The key objective of this project was to build custom web-based dashboard tools for real-time analysis of social media data produced by the general public in the event of a natural emergency. For example, a major flooding event can generate hundreds of thousands of pleas for help on Twitter, with people reporting stranding, power outages, food and water shortages, etc. The design of SensePlace (the use of real-time data streams, natural language processing models, and interactive data visualization tools) was specifically tailored to bring rapid insights about highly-localized events to the emergency analysts. You can see a static rendering of the main system interface in a figure below, with its components (query box, interactive timeline and map, and wordcloud) populated by data for a specific query.

As the lead data visualization developer on this project, I participated in iterative rounds of design requirements’ collection, developed interface mock-ups and prototypes, designed the overall front-end architecture, implemented custom web-based visualization tools and coordinated the work of other front-end developers. One of the core components of the resulting system that I put in place is an advanced coordination architecture that enabled SensePlace visualization tools to interact with each other seamlessly (and provided for modularity and pain-free incremental development over lifespan of the project). You can see the coordination mechanism in action in the video below — notice how selecting data in any single interface component causes other views to react accordingly, filtering and highlighting related records, as needed.
Besides advanced data filtering and interaction mechanism, this project prototyped a variety of spatial data visualization metaphors. The map component (seen in the center of the figures above) changes its shape depending on the specific type of analysis. The figure below shows three specific map types — starting from the left, a heatmap to show data availability for a specific query (with denser color implying more spatial data available), a place-link chart to show people engaging with an event (an earthquake in Haiti) across different parts of the world, and an information propagation chart showing the spread of information across social media during a soccer match (with the width of the arrows showing the volume of retweets). These charts required custom visualization component development as most web mapping APIs do not support advanced cartographic metaphors used — a major feat!
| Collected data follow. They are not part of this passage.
Definition onDeleteMessage (deployedBoardAPI : option DeployedBBoardAPI)
    (w : World) : Async unit :=
  try_catch_finally
    (match deployedBoardAPI with
     | Some api =>
         setIsWorking true ;;;
         invoke (TakeDown api) (takeDown_result w)
     | None => ret tt
     end)
    (fun error => setErrorMessage (thrown_text error))
    (setIsWorking false).

Definition onCopyContractAddress (deployedBoardAPI : option DeployedBBoardAPI)
    (w : World) : Async unit :=
  match deployedBoardAPI with
  | Some api =>
      invoke (ClipboardWriteText (deployedContractAddress api))
        (writeText_result w)
  | None => ret tt
  end.

(** ** The component

    Besides its cells the component has its [boardDeployment$] property and
    the memoised callbacks. [useCallback] keeps the function of an earlier
    render until one of the listed dependencies changes. [onSendToken],
    [onDeleteMessage] and [onCopyContractAddress] read nothing but
    [deployedBoardAPI], which they list, so they always see the current one.
    [onPostMessage] lists [deployedBoardAPI] and [messagePrompt] but also
    reads [titlePrompt] and [goalPrompt]: its closure is kept here as it was
    when the callback was last created. The property and the provider of
    deployments are taken not to change while the component is mounted. *)

Record Board : Type := mkBoard {
  has_boardDeployment_stream : bool;
  cells : Cells;
  onPostMessage_closure : PostClosure
}.

Definition capture (c : Cells) : PostClosure :=
  mkPostClosure (titlePrompt c) (messagePrompt c) (goalPrompt c)
    (deployedBoardAPI c).

Definition option_eqb {A : Type} (eqb : A -> A -> bool) (a b : option A)
    : bool :=
  match a, b with
  | Some x, Some y => eqb x y
  | None, None => true
  | _, _ => false
  end.

(** The dependency list of [onPostMessage], compared with the one of the render
    that created the callback in use (the setters never change). *)
Definition same_dependencies (env : PostClosure) (c : Cells) : bool :=
  option_eqb DeployedBBoardAPI_eqb (seen_deployedBoardAPI env)
    (deployedBoardAPI c)
  && option_eqb jsstring_eqb (seen_messagePrompt env) (messagePrompt c).

(** A render after the cells have become [c]. *)
Definition rerender (b : Board) (c : Cells) : Board :=
  mkBoard (has_boardDeployment_stream b) c
    (if same_dependencies (onPostMessage_closure b) c
     then onPostMessage_closure b
     else capture c).

Definition initial_cells (stream : bool) : Cells :=
  mkCells None None None None None None None stream.

(** The first render: [useState(!!boardDeployment$)] for the working flag,
    nothing in the other cells. *)
Definition mount (stream : bool) : Board :=
  mkBoard stream (initial_cells stream) (capture (initial_cells stream)).

(** The second effect, run when the deployment stream has delivered [d]. *)
Definition deployment_effect (d : BoardDeployment) (c : Cells) : Cells :=
  match d with
  | InProgress => c
  | Failed error_message =>
      set_errorMessage
        (if Nat.eqb (List.length error_message) 0
         then unexpected_error
         else error_message)
        (set_isWorking false c)
  | Deployed api => set_deployedBoardAPI api (set_isWorking false c)
  end.

(** [boardState?.state === v] *)
Definition state_is (boardState : option BBoardDerivedState) (v : State)
    : bool :=
  match boardState with
  | Some s => State_eqb (Derived.state s) v
  | None => false
  end.

(** The [disabled] properties of the three action buttons. *)
Definition sendTokens_disabled (c : Cells) : bool :=
  state_is (boardState c) OCCUPIED || negb (truthy (goalPrompt c)).

Definition postMessage_disabled (c : Cells) : bool :=
  state_is (boardState c) OCCUPIED || negb (truthy (messagePrompt c)).

Definition takeDown_disabled (c : Cells) : bool :=
  state_is (boardState c) VACANT
  || match boardState c with
     | Some s => State_eqb (Derived.state s) OCCUPIED && negb (Derived.isOwner s)
     | None => false
     end.

(** The avatar of the card header. *)
Inductive Avatar : Type := LockOpenIcon | LockIcon | AvatarSkeleton.

(** What the card shows. Everything but [emptyCard] is rendered only when
    there is a deployment stream. *)
Record View : Type := mkView {
  emptyCard : bool;
  workingIndicator : bool;
  errorBackdrop : bool;
  errorText : jsstring;
  avatar : Avatar;
  cardTitle : jsstring;
  copyButton : bool;
  promptFields : bool;
  actionButtons : bool;
  sendTokensEnabled : bool;
  postMessageEnabled : bool;
  takeDownEnabled : bool
}.
(** X3.  The price is proportional to the face value: for [freq >= 1] and
    [1 + ytm/freq <> 0], multiplying [face] by [a] multiplies the price by
    [a]. *)
Theorem priceBond_proportional_to_face
    (a face couponRate ytm years : Q) (freq : Z) :
  (1 <= freq)%Z -> ~ 1 + ytm / inject_Z freq == 0 ->
  priceBond (baseArgs (a * face) couponRate ytm years freq)
  == a * priceBond (baseArgs face couponRate ytm years freq).
Proof.
  intros Hfreq Hden. rewrite !priceBond_pvAt.
  rewrite (pvAt_coupon_ext _ (a * (couponRate * face / inject_Z freq))).
  - apply pvAt_scale.
  - unfold Qdiv. ring.
Qed.

Lemma priceBond_proportional_to_face_witness :
  ((1 <= 2)%Z /\ ~ 1 + (4 # 100) / inject_Z 2 == 0)
  /\ priceBond (baseArgs (3 * 1000) (5 # 100) (4 # 100) 10 2)
     == 3 * priceBond (baseArgs 1000 (5 # 100) (4 # 100) 10 2).
Proof.
  assert (Hfreq : (1 <= 2)%Z) by lia.
  assert (Hden : ~ 1 + (4 # 100) / inject_Z 2 == 0) by discriminate.
  split; [split; assumption |].
  exact (priceBond_proportional_to_face 3 1000 (5 # 100) (4 # 100) 10 2
           Hfreq Hden).
Defined.

Lemma sumFrom1_lt (f g : nat -> Q) (k : nat) :
  (forall t, (1 <= t <= S k)%nat -> f t < g t) ->
  sumFrom1 f (S k) < sumFrom1 g (S k).
Proof.
  intros H. cbn [sumFrom1].
  assert (sumFrom1 f k <= sumFrom1 g k)
    by (apply sumFrom1_le; intros; apply Qlt_le_weak, H; lia).
  assert (f (S k) < g (S k)) by (apply H; lia).
  lra.
Qed.

(** X4.  For [face > 0], [freq >= 1] and [ytm >= 0] the price is strictly
    increasing in the coupon rate. *)
Theorem priceBond_increasing_in_coupon
    (face ytm years : Q) (freq : Z) (rate1 rate2 : Q) :
  0 < face -> (1 <= freq)%Z -> 0 <= ytm -> rate1 < rate2 ->
  priceBond (baseArgs face rate1 ytm years freq)
  < priceBond (baseArgs face rate2 ytm years freq).
Proof.
  intros Hface Hfreq Hytm Hlt.
  pose proof (inject_Z_pos freq Hfreq) as Hf.
  assert (Hr : 0 <= ytm / inject_Z freq) by (apply Qle_shift_div_l; lra).
  rewrite !priceBond_pvAt. destruct (periods_succ years freq) as [k ->].
  unfold pvAt.
  assert (Hc : rate1 * face / inject_Z freq < rate2 * face / inject_Z freq).
  { unfold Qdiv. apply Qmult_lt_compat_r; [apply Qinv_lt_0_compat; lra | nra]. }
  assert (sumFrom1 (fun t => rate1 * face / inject_Z freq
                             / (1 + ytm / inject_Z freq) ^ Z.of_nat t) (S k)
          < sumFrom1 (fun t => rate2 * face / inject_Z freq
                               / (1 + ytm / inject_Z freq) ^ Z.of_nat t) (S k)).
  { apply sumFrom1_lt. intros t _. unfold Qdiv at 1 3.
    apply Qmult_lt_compat_r; [| exact Hc].
    apply Qinv_lt_0_compat, Qpower_nat_pos. lra. }
  lra.
Qed.

Lemma priceBond_increasing_in_coupon_witness :
  (0 < 1000 /\ (1 <= 2)%Z /\ 0 <= 4 # 100 /\ 3 # 100 < 5 # 100)
  /\ priceBond (baseArgs 1000 (3 # 100) (4 # 100) 10 2)
     < priceBond (baseArgs 1000 (5 # 100) (4 # 100) 10 2).
Proof.
  assert (Hface : 0 < 1000) by reflexivity.
  assert (Hfreq : (1 <= 2)%Z) by lia.
  assert (Hytm : 0 <= 4 # 100) by discriminate.
  assert (Hlt : 3 # 100 < 5 # 100) by reflexivity.
  split; [repeat split; assumption |].
  exact (priceBond_increasing_in_coupon 1000 (4 # 100) 10 2 (3 # 100) (5 # 100)
           Hface Hfreq Hytm Hlt).
Defined.

(** X5.  For [face > 0], [couponRate >= 0] and [freq >= 1] the price falls
    strictly as the yield rises over the whole range [ytm > -freq], negative
    yields included. *)
Theorem price_falls_above_minus_freq
    (face couponRate years : Q) (freq : Z) (ytm1 ytm2 : Q) :
  0 < face -> 0 <= couponRate -> (1 <= freq)%Z ->
  - inject_Z freq < ytm1 -> ytm1 < ytm2 ->
  priceBond (baseArgs face couponRate ytm2 years freq)
  < priceBond (baseArgs face couponRate ytm1 years freq).
Proof.
  intros Hface Hcoupon Hfreq Hlow Hlt.
  pose proof (inject_Z_pos freq Hfreq) as Hf.
  assert (Hinv : 0 < / inject_Z freq) by (apply Qinv_lt_0_compat; lra).
  rewrite !priceBond_pvAt. destruct (periods_succ years freq) as [k ->].
  apply pvAt_decreasing.
  - apply Qle_shift_div_l; [lra | nra].
  - exact Hface.
  - assert (- (1) < ytm1 / inject_Z freq).
    { apply Qlt_shift_div_l; [lra |]. lra. }
    lra.
  - unfold Qdiv. apply Qmult_lt_compat_r; assumption.
Qed.

Lemma price_falls_above_minus_freq_witness :
  (0 < 1000 /\ 0 <= 5 # 100 /\ (1 <= 2)%Z
   /\ - inject_Z 2 < - (1 # 2) /\ - (1 # 2) < - (1 # 4))
  /\ priceBond (baseArgs 1000 (5 # 100) (- (1 # 4)) 1 2)
     < priceBond (baseArgs 1000 (5 # 100) (- (1 # 2)) 1 2).
Proof.
  assert (Hface : 0 < 1000) by reflexivity.
  assert (Hcoupon : 0 <= 5 # 100) by discriminate.
  assert (Hfreq : (1 <= 2)%Z) by lia.
  assert (Hlow : - inject_Z 2 < - (1 # 2)) by reflexivity.
  assert (Hlt : - (1 # 2) < - (1 # 4)) by reflexivity.
  split; [repeat split; assumption |].
  exact (price_falls_above_minus_freq 1000 (5 # 100) 1 2 (- (1 # 2))
           (- (1 # 4)) Hface Hcoupon Hfreq Hlow Hlt).
Defined.

(** ** Periods *)



(** ** Durations *)

Lemma for_loop_sum (g : Z -> Q) (k : nat) :
  for_loop 1 (Z.of_nat k) 1 (fun t acc => acc + g t) 0
  = sumFrom1 (fun t => g (Z.of_nat t)) k.
Proof.
  induction k as [| k IH].
  - apply for_loop_from_1_zero.
  - rewrite for_loop_from_1_succ, IH. reflexivity.
Qed.


(** The numerator of the Macaulay duration as a sum over the periods. *)
Lemma macaulayDuration_sum (face couponRate ytm years : Q) (freq : Z) :
  macaulayDuration (baseArgs face couponRate ytm years freq)
  = sumFrom1
      (fun t =>
         inject_Z (Z.of_nat t) / inject_Z freq
         * (if (Z.of_nat t =? periods years freq)%Z
            then couponRate * face / inject_Z freq + face
            else couponRate * face / inject_Z freq)
         / (1 + ytm / inject_Z freq) ^ Z.of_nat t)
      (Z.to_nat (periods years freq))
    / priceBond (baseArgs face couponRate ytm years freq).
Proof.
  rewrite macaulayDuration_unfold.
  rewrite <- (periods_nat years freq) at 1.
  rewrite (for_loop_sum
             (fun t => inject_Z t / inject_Z freq
                       * (if (t =? periods years freq)%Z
                          then couponRate * face / inject_Z freq + face
                          else couponRate * face / inject_Z freq)
                       / Math_pow (1 + ytm / inject_Z freq) t)).
  reflexivity.
Qed.








(** X9.  The Macaulay duration does not depend on the face value: for
    [a <> 0], [freq >= 1], [1 + ytm/freq <> 0] and a price that is not zero,
    multiplying [face] by [a] leaves it unchanged. *)
Theorem macaulayDuration_independent_of_face
    (a face couponRate ytm years : Q) (freq : Z) :
  ~ a == 0 -> (1 <= freq)%Z -> ~ 1 + ytm / inject_Z freq == 0 ->
  ~ priceBond (baseArgs face couponRate ytm years freq) == 0 ->
  macaulayDuration (baseArgs (a * face) couponRate ytm years freq)
  == macaulayDuration (baseArgs face couponRate ytm years freq).
Proof.
  intros Ha Hfreq Hden Hprice.
  rewrite !macaulayDuration_sum.
  assert (Hp : priceBond (baseArgs (a * face) couponRate ytm years freq)
               == a * priceBond (baseArgs face couponRate ytm years freq)).
  { rewrite !priceBond_pvAt.
    rewrite (pvAt_coupon_ext _ (a * (couponRate * face / inject_Z freq))).
    - apply pvAt_scale.
    - unfold Qdiv. ring. }
  rewrite Hp.
  rewrite (sumFrom1_ext
             (fun t => inject_Z (Z.of_nat t) / inject_Z freq
                       * (if (Z.of_nat t =? periods years freq)%Z
                          then couponRate * (a * face) / inject_Z freq + a * face
                          else couponRate * (a * face) / inject_Z freq)
                       / (1 + ytm / inject_Z freq) ^ Z.of_nat t)
             (fun t => a * (inject_Z (Z.of_nat t) / inject_Z freq
                            * (if (Z.of_nat t =? periods years freq)%Z
                               then couponRate * face / inject_Z freq + face
                               else couponRate * face / inject_Z freq)
                            / (1 + ytm / inject_Z freq) ^ Z.of_nat t))).
  - rewrite sumFrom1_scale. field. split; assumption.
  - intros t. destruct (Z.of_nat t =? periods years freq)%Z;
      unfold Qdiv; ring.
Qed.

Lemma macaulayDuration_independent_of_face_witness :
  (~ 3 == 0 /\ (1 <= 2)%Z /\ ~ 1 + (4 # 100) / inject_Z 2 == 0
   /\ ~ priceBond (baseArgs 1000 (5 # 100) (4 # 100) 1 2) == 0)
  /\ macaulayDuration (baseArgs (3 * 1000) (5 # 100) (4 # 100) 1 2)
     == macaulayDuration (baseArgs 1000 (5 # 100) (4 # 100) 1 2).
Proof.
  assert (Ha : ~ 3 == 0) by discriminate.
  assert (Hfreq : (1 <= 2)%Z) by lia.
  assert (Hden : ~ 1 + (4 # 100) / inject_Z 2 == 0) by discriminate.
  assert (Hprice : ~ priceBond (baseArgs 1000 (5 # 100) (4 # 100) 1 2) == 0)
    by (vm_compute; discriminate).
  split; [repeat split; assumption |].
  exact (macaulayDuration_independent_of_face 3 1000 (5 # 100) (4 # 100) 1 2
           Ha Hfreq Hden Hprice).
Defined.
As I mention at the beginning, this post is a very abridged summary of four years of intense visual analytics work. You are welcome to read more about the coordination architecture I developed (“Multiview User Interface Coordination in Browser-Based Geovisualization Environments”, e.g. here), the overall system architecture (“SensePlace3: a geovisual framework to analyze place–time–attribute information in social media”, e.g. here), or the interface design and evaluation work I have done for SensePlace (“Advancing the Theory and Practice of System Evaluation: A Case Study in Geovisual Analytics of Social Media”, e.g. here).